Founded by Omar Alami in 2023, ORA is building a consumer super-app around ORA Cash (wallet) and Kooul (commerce/delivery). The company raised a $1.9 million pre-Series A in March 2025 and closed a $7.5 million Series A in July 2025 to scale both products. ORA Cash addresses another fundamental need: fast, simple, and secure money transfers. With just 2 Dh/month, users can send unlimited, instant payments to anyone in their phone contacts who has an ORA Cash account—no fees, no app-switching, and no delays. The app emphasizes robust security and wide accessibility through over 5,000 partner agencies across the country.

Paytic

Infrastructure, not hype. Founded by Imad Boumahdi, PayTic automates the messy back-office for issuers and processors: reconciliation, chargebacks, compliance, fraud ops. In April 2025 it secured a $4 million seed extension led by AfricInvest’s CAIF with global co-investors, citing customers spanning Morocco, the UK, the Middle East, and North America.

Talaty

Founded in 2022 by Soulaimane Lahrech, Simo Bernoussi, Ilyas Oudghiri, and Zakaria Erraji, Talaty is attacking SMB lending at the source: bank underwriting. The team partners with financial institutions to deliver AI-powered scoring and instant-decision “lending as a service,” with a longer-term plan to operate direct lending under regulatory approvals. The startup secured funding from Witamax and Renew Capital in December 2024 to expand in Morocco and Francophone Africa.

Tookeez

Founded by Hicham Amadi with sisters Wiam and Siham Elmejjad, Tookeez aggregates fragmented loyalty points into a single spendable wallet for consumers and a performance channel for brands and retailers. It raised $1.5 million in March 2024, led by Azur Innovation Fund to scale inside and beyond Morocco, and has flagged blockchain-based issuance on its roadmap.

WafR

Co-founded by CEO Ismail Bargach and CTO Reda Sellak, WafR turns Morocco’s vast épicerie channel into a promotions and fintech distribution graph. Historically known for FMCG promo payouts, WafR has been adding financial-access rails through shopkeepers. WafR raised over $1.5 million in funding across multiple rounds from investors such as First Circle Capital, UM6P Ventures, and others.

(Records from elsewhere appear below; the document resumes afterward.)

(* ===== verification/Text.v ===== *)
(** * Python text and JSON values

    The [str] methods the engine uses ([split], [partition], [strip], [startswith],
    [int(s)], [str(n)], [repr]) on strings of code points up to 255, and the values
    [json.loads] returns, with [dict.get] and truthiness.  JSON numbers are integers. *)

From S2P Require Import Prelude Crypto.
From Stdlib Require Import Ascii.
From stdpp Require Export pretty.

Open Scope Z_scope.

Module Text.

(** [s.split(sep)] for a one-character separator. *)
Fixpoint split (sep : ascii) (s : string) : list string :=
  match s with
  | EmptyString => [""]
  | String c s' =>
      if bool_decide (c = sep) then "" :: split sep s'
      else match split sep s' with
           | [] => [String c ""]
           | w :: ws => String c w :: ws
           end
  end.

(** [s.partition(sep)] without the middle component. *)
Fixpoint partition (sep : ascii) (s : string) : string * string :=
  match s with
  | EmptyString => ("", "")
  | String c s' =>
      if bool_decide (c = sep) then ("", s')
      else let '(a, b) := partition sep s' in (String c a, b)
  end.

(** [sep in s] for a one-character [sep]. *)
Fixpoint mem (sep : ascii) (s : string) : bool :=
  match s with EmptyString => false | String c s' => bool_decide (c = sep) || mem sep s' end.

(** [sep.join(l)] *)
Definition join (sep : string) (l : list string) : string := String.concat sep l.

(** [str.isspace] on code points up to 255. *)
Definition isspace (c : ascii) : bool :=
  let n := Crypto.code c in
  ((9 <=? n) && (n <=? 13)) || ((28 <=? n) && (n <=? 32)) || (n =? 133) || (n =? 160).

Fixpoint lstrip (s : string) : string :=
  match s with
  | EmptyString => ""
  | String c s' => if isspace c then lstrip s' else s
  end.
Definition rev_string (s : string) : string := Crypto.of_chars (rev (Crypto.chars s)).
Definition strip (s : string) : string := rev_string (lstrip (rev_string (lstrip s))).

Fixpoint startswith (p s : string) : bool :=
  match p, s with
  | EmptyString, _ => true
  | String a p', String b s' => bool_decide (a = b) && startswith p' s'
  | _, _ => false
  end.
Definition endswith (p s : string) : bool := startswith (rev_string p) (rev_string s).

(** [s.lower()] on code points up to 255. *)
Definition lower_char (c : ascii) : ascii :=
  let n := Crypto.code c in
  if ((65 <=? n) && (n <=? 90)) || ((192 <=? n) && (n <=? 222) && negb (n =? 215))
  then Crypto.char (n + 32) else c.
Definition lower (s : string) : string := Crypto.of_chars (map lower_char (Crypto.chars s)).

(** [s.isascii()] *)
Definition isascii (s : string) : bool := forallb (fun c => Crypto.code c <? 128) (Crypto.chars s).

(** [s.split()]: maximal runs of non-space characters. *)
Fixpoint split_ws (s : string) : list string :=
  match s with
  | EmptyString => []
  | String c s' =>
      if isspace c then split_ws s'
      else match s' with
           | EmptyString => [String c ""]
           | String c' _ =>
               if isspace c' then String c "" :: split_ws s'
               else match split_ws s' with
                    | [] => [String c ""]
                    | w :: ws => String c w :: ws
                    end
           end
  end.

(** ** Integers *)

Definition digit_of (c : ascii) : option Z :=
  let n := Crypto.code c in if (48 <=? n) && (n <=? 57) then Some (n - 48) else None.

(** Digits with single underscores between them; [after_digit] tells whether the
    previous character was a digit.  The result carries the number of digits. *)
Fixpoint digits (after_digit : bool) (acc n : Z) (l : list ascii) : option (Z * Z) :=
  match l with
  | [] => if after_digit then Some (acc, n) else None
  | c :: l' =>
      match digit_of c with
      | Some d => digits true (acc * 10 + d) (n + 1) l'
      | None => if bool_decide (c = "_"%char) && after_digit then
                  match l' with
                  | c' :: _ => match digit_of c' with
                               | Some _ => digits false acc n l' | None => None end
                  | [] => None
                  end
                else None
      end
  end.

(** [int(s)]; [None] is [ValueError], also for more than 4300 digits. *)
Definition int (s : string) : option Z :=
  let magnitude l := match digits false 0 0 l with
                     | Some (v, n) => if n <=? 4300 then Some v else None
                     | None => None end in
  match Crypto.chars (strip s) with
  | "-"%char :: l => Z.opp <$> magnitude l
  | "+"%char :: l => magnitude l
  | l => magnitude l
  end.

(** [str(n)] for an [int]. *)
Definition str_int (n : Z) : string := pretty n.

(** The least integer whose conversion to a binary64 float overflows. *)
Definition float_overflow : Z := 2 ^ 1024 - 2 ^ 970.
(** [float(n)] raises [OverflowError]. *)
Definition overflows (n : Z) : bool := float_overflow <=? Z.abs n.

(** ** Facts *)

Lemma split_nonempty sep s : split sep s ≠ [].
Proof. destruct s; simpl; [done|]. case_bool_decide; [done|]. by destruct (split sep s). Qed.

Lemma split_app sep a b :
  mem sep a = false → split sep (a +:+ String sep b) = a :: split sep b.
Proof.
  induction a as [|c a IH]; simpl; intros H.
  - by rewrite bool_decide_true.
  - apply orb_false_iff in H as [H1 H2]. rewrite H1, IH by done. done.
Qed.

Lemma split_single sep a : mem sep a = false → split sep a = [a].
Proof.
  induction a as [|c a IH]; simpl; intros H; [done|].
  apply orb_false_iff in H as [H1 H2]. by rewrite H1, IH.
Qed.

Lemma split_concat sep l :
  l ≠ [] → Forall (fun a => mem sep a = false) l →
  split sep (String.concat (String sep "") l) = l.
Proof.
  intros Hne H. induction H as [|a l Ha Hl IH]; [done|].
  destruct l as [|b l]; [by apply split_single|].
  change (String.concat _ (a :: b :: l))
    with (a +:+ String sep (String.concat (String sep "") (b :: l))).
  rewrite split_app by done. f_equal. by apply IH.
Qed.

Lemma mem_app sep a b : mem sep (a +:+ b) = mem sep a || mem sep b.
Proof. induction a as [|c a IH]; simpl; [done|]. by rewrite IH, orb_assoc. Qed.

Lemma partition_app sep a b :
  mem sep a = false → partition sep (a +:+ String sep b) = (a, b).
Proof.
  induction a as [|c a IH]; simpl; intros H; [by rewrite bool_decide_true|].
  apply orb_false_iff in H as [H1 H2]. by rewrite H1, IH.
Qed.

Definition no_space (s : string) : bool := forallb (fun c => negb (isspace c)) (Crypto.chars s).

Lemma split_ws_app a b :
  a ≠ "" → no_space a = true → split_ws (a +:+ String " " b) = a :: split_ws b.
Proof.
  induction a as [|c a IH]; [done|]. intros _ H. unfold no_space in H. simpl in H.
  apply andb_true_iff in H as [Hc%negb_true_iff Ha].
  change (String c a +:+ String " " b) with (String c (a +:+ String " " b)).
  cbn [split_ws]. rewrite Hc. destruct a as [|c' a]; [done|].
  pose proof Ha as [Hc'%negb_true_iff _]%andb_true_iff.
  rewrite IH by done. simpl. by rewrite Hc'.
Qed.

Lemma split_ws_single a : a ≠ "" → no_space a = true → split_ws a = [a].
Proof.
  induction a as [|c a IH]; [done|]. intros _ H. unfold no_space in H. simpl in H.
  apply andb_true_iff in H as [Hc%negb_true_iff Ha].
  cbn [split_ws]. rewrite Hc. destruct a as [|c' a]; [done|].
  pose proof Ha as [Hc'%negb_true_iff _]%andb_true_iff.
  rewrite IH by done. by rewrite Hc'.
Qed.

(** Splitting what [" ".join] put together. *)
Lemma split_ws_join l :
  Forall (fun a => a ≠ "" ∧ no_space a = true) l → split_ws (join " " l) = l.
Proof.
  unfold join. induction 1 as [|a l [Ha1 Ha2] Hl IH]; [done|].
  destruct l as [|b l]; [by apply split_ws_single|].
  change (String.concat " " (a :: b :: l)) with (a +:+ String " " (String.concat " " (b :: l))).
  rewrite split_ws_app by done. f_equal. apply IH.
Qed.

(** Prefixes and suffixes. *)
Lemma append_nil a : a +:+ "" = a.
Proof. induction a as [|c a IH]; [done|]. change (String c (a +:+ "") = String c a). by rewrite IH. Qed.
Lemma append_assoc a b c : a +:+ (b +:+ c) = (a +:+ b) +:+ c.
Proof. induction a as [|x a IH]; [done|]. change (String x (a +:+ (b +:+ c)) = String x ((a +:+ b) +:+ c)). by rewrite IH. Qed.
Lemma chars_app a b : Crypto.chars (a +:+ b) = Crypto.chars a ++ Crypto.chars b.
Proof. induction a as [|c a IH]; simpl; [done|by rewrite IH]. Qed.
Lemma of_chars_app a b : Crypto.of_chars (a ++ b) = Crypto.of_chars a +:+ Crypto.of_chars b.
Proof. induction a as [|c a IH]; simpl; [done|by rewrite IH]. Qed.
Lemma rev_string_app a b : rev_string (a +:+ b) = rev_string b +:+ rev_string a.
Proof. unfold rev_string. by rewrite chars_app, rev_app_distr, of_chars_app. Qed.
Lemma startswith_app p s t : startswith p s = true → startswith p (s +:+ t) = true.
Proof.
  revert s. induction p as [|a p IH]; intros s H; [done|]. destruct s as [|b s]; [done|]. simpl in *.
  apply andb_true_iff in H as [-> H]. by apply IH.
Qed.
Lemma startswith_self p s : startswith p (p +:+ s) = true.
Proof. induction p as [|a p IH]; simpl; [done|]. by rewrite bool_decide_true. Qed.
Lemma startswith_spec p s : startswith p s = true ↔ ∃ t, s = p +:+ t.
Proof.
  split; [|intros [t ->]; apply startswith_self]. revert s. induction p as [|a p IH]; intros s H; [by exists s|].
  destruct s as [|b s]; [done|]. simpl in H. apply andb_true_iff in H as [->%bool_decide_eq_true H].
  destruct (IH s H) as [t ->]. by exists t.
Qed.
Lemma endswith_app p s t : endswith p t = true → endswith p (s +:+ t) = true.
Proof. unfold endswith. rewrite rev_string_app. apply startswith_app. Qed.
Lemma endswith_self p s : endswith p (s +:+ p) = true.
Proof. unfold endswith. rewrite rev_string_app. apply startswith_self. Qed.

Example int_forms :
  int "42" = Some 42 ∧ int " -1_000 " = Some (-1000) ∧ int "1__0" = None ∧ int "" = None ∧ int "x" = None.
Proof. repeat split. Qed.

(** ** The characters of a number *)

Definition numchar (c : ascii) : bool :=
  match digit_of c with Some _ => true | None => bool_decide (c = "-"%char) end.
Lemma pretty_go_chars x s : forallb numchar (Crypto.chars s) = true → forallb numchar (Crypto.chars (pretty_N_go x s)) = true.
Proof.
  revert s. induction (N.lt_wf_0 x) as [x _ IH]; intros s Hs.
  destruct (decide (0 < x)%N) as [Hx|Hx]; [|assert (x = 0%N) as -> by lia; by rewrite pretty_N_go_0].
  rewrite pretty_N_go_step by done. apply IH; [by apply N.div_lt|]. cbn. rewrite Hs, andb_true_r.
  unfold pretty_N_char. repeat case_match; done.
Qed.
Lemma str_int_chars z : forallb numchar (Crypto.chars (str_int z)) = true.
Proof.
  unfold str_int. destruct z as [|p|p]; [done| |].
  - change (pretty (Z.pos p)) with (pretty_N_go (N.pos p) ""). by apply pretty_go_chars.
  - change (pretty (Z.neg p)) with ("-" +:+ pretty_N_go (N.pos p) ""). rewrite chars_app, forallb_app.
    by rewrite pretty_go_chars.
Qed.

End Text.

Module Json.

Inductive t :=
| JNull
| JBool (b : bool)
| JInt (z : Z)
| JStr (s : string)
| JArr (l : list t)
| JObj (l : list (string * t)).

(** [bool(v)] *)
Definition truthy (v : t) : bool :=
  match v with
  | JNull => false
  | JBool b => b
  | JInt z => negb (z =? 0)
  | JStr s => str_true s
  | JArr l => negb (Nat.eqb (length l) 0)
  | JObj l => negb (Nat.eqb (length l) 0)
  end.

(** [v.get(key)]: [None] is the [AttributeError] of a value that is no object.  Of
    repeated names the last one counts. *)
Definition get (key : string) (v : t) : option (option t) :=
  match v with
  | JObj l => Some (snd <$> find (fun p => bool_decide (fst p = key)) (rev l))
  | _ => None
  end.

(** [repr] of a string: single quotes unless only those occur inside. *)
Definition escape_char (quote c : ascii) : list ascii :=
  let n := Crypto.code c in
  let bs := "\"%char in
  if bool_decide (c = quote) || bool_decide (c = bs) then [bs; c]
  else if n =? 10 then [bs; "n"%char]
  else if n =? 13 then [bs; "r"%char]
  else if n =? 9 then [bs; "t"%char]
  else if (n <? 32) || ((127 <=? n) && (n <=? 160)) || (n =? 173) then
    [bs; "x"%char; Crypto.hex_digit (Z.shiftr n 4); Crypto.hex_digit (Z.land n 15)]
  else [c].
Definition repr_str (s : string) : string :=
  let squote := Crypto.char 39 in
  let dquote := Crypto.char 34 in
  let q := if Text.mem squote s && negb (Text.mem dquote s) then dquote else squote in
  Crypto.of_chars (q :: flat_map (escape_char q) (Crypto.chars s) ++ [q]).

Fixpoint repr (v : t) : string :=
  match v with
  | JNull => "None"
  | JBool b => if b then "True" else "False"
  | JInt z => Text.str_int z
  | JStr s => repr_str s
  | JArr l => "[" +:+ String.concat ", " (map repr l) +:+ "]"
  | JObj l => "{" +:+ String.concat ", " (map (fun p => repr_str (fst p) +:+ ": " +:+ repr (snd p)) l) +:+ "}"
  end.
(** [str(v)] *)
Definition str (v : t) : string := match v with JStr s => s | _ => repr v end.

(** [json.dumps] of a string, with [ensure_ascii]. *)
Definition dumps_char (c : ascii) : list ascii :=
  let n := Crypto.code c in
  let bs := "\"%char in
  if (n =? 34) || (n =? 92) then [bs; c]
  else if n =? 10 then [bs; "n"%char]
  else if n =? 13 then [bs; "r"%char]
  else if n =? 9 then [bs; "t"%char]
  else if n =? 8 then [bs; "b"%char]
  else if n =? 12 then [bs; "f"%char]
  else if (n <? 32) || (126 <? n) then
    [bs; "u"%char; "0"%char; "0"%char; Crypto.hex_digit (Z.shiftr n 4); Crypto.hex_digit (Z.land n 15)]
  else [c].
Definition dumps_str (s : string) : string :=
  let q := Crypto.char 34 in
  Crypto.of_chars (q :: flat_map dumps_char (Crypto.chars s) ++ [q]).

(** Items in the order of their keys. *)
Fixpoint insert_item (x : string * string) (l : list (string * string)) : list (string * string) :=
  match l with
  | [] => [x]
  | y :: l' => if str_leb (fst x) (fst y) then x :: l else y :: insert_item x l'
  end.
Definition sort_items (l : list (string * string)) : list (string * string) :=
  fold_right insert_item [] l.

(** [json.dumps(v, sort_keys=True, separators=(",", ":"))] *)
Fixpoint dumps (v : t) : string :=
  match v with
  | JNull => "null"
  | JBool b => if b then "true" else "false"
  | JInt z => Text.str_int z
  | JStr s => dumps_str s
  | JArr l => "[" +:+ String.concat "," (map dumps l) +:+ "]"
  | JObj l => "{" +:+ String.concat ","
                (map (fun p => dumps_str (fst p) +:+ ":" +:+ snd p)
                   (sort_items (map (fun p => (fst p, dumps (snd p))) l))) +:+ "}"
  end.

Definition eq_str (v : t) (s : string) : bool :=
  match v with JStr x => bool_decide (x = s) | _ => false end.
Definition hashable (v : t) : bool := match v with JArr _ | JObj _ => false | _ => true end.

End Json.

2025 is the year Moroccan fintech gets more regulated, more interoperable, and more verticalized. Chari leans into issuing and acceptance on top of FMCG rails; ORA stitches wallet + commerce + logistics; PayTic sells the shovels to banks; Talaty feeds SME credit pipes; Inyad and WafR monetize neighborhood networks; Tookeez turns loyalty into liquid value; Alya aims to normalize consumer/SME credit at checkout; and JORO shows there’s still room for new wallets. Bank Al-Maghrib’s continued oversight and Morocco’s entry into PAPSS only add fuel.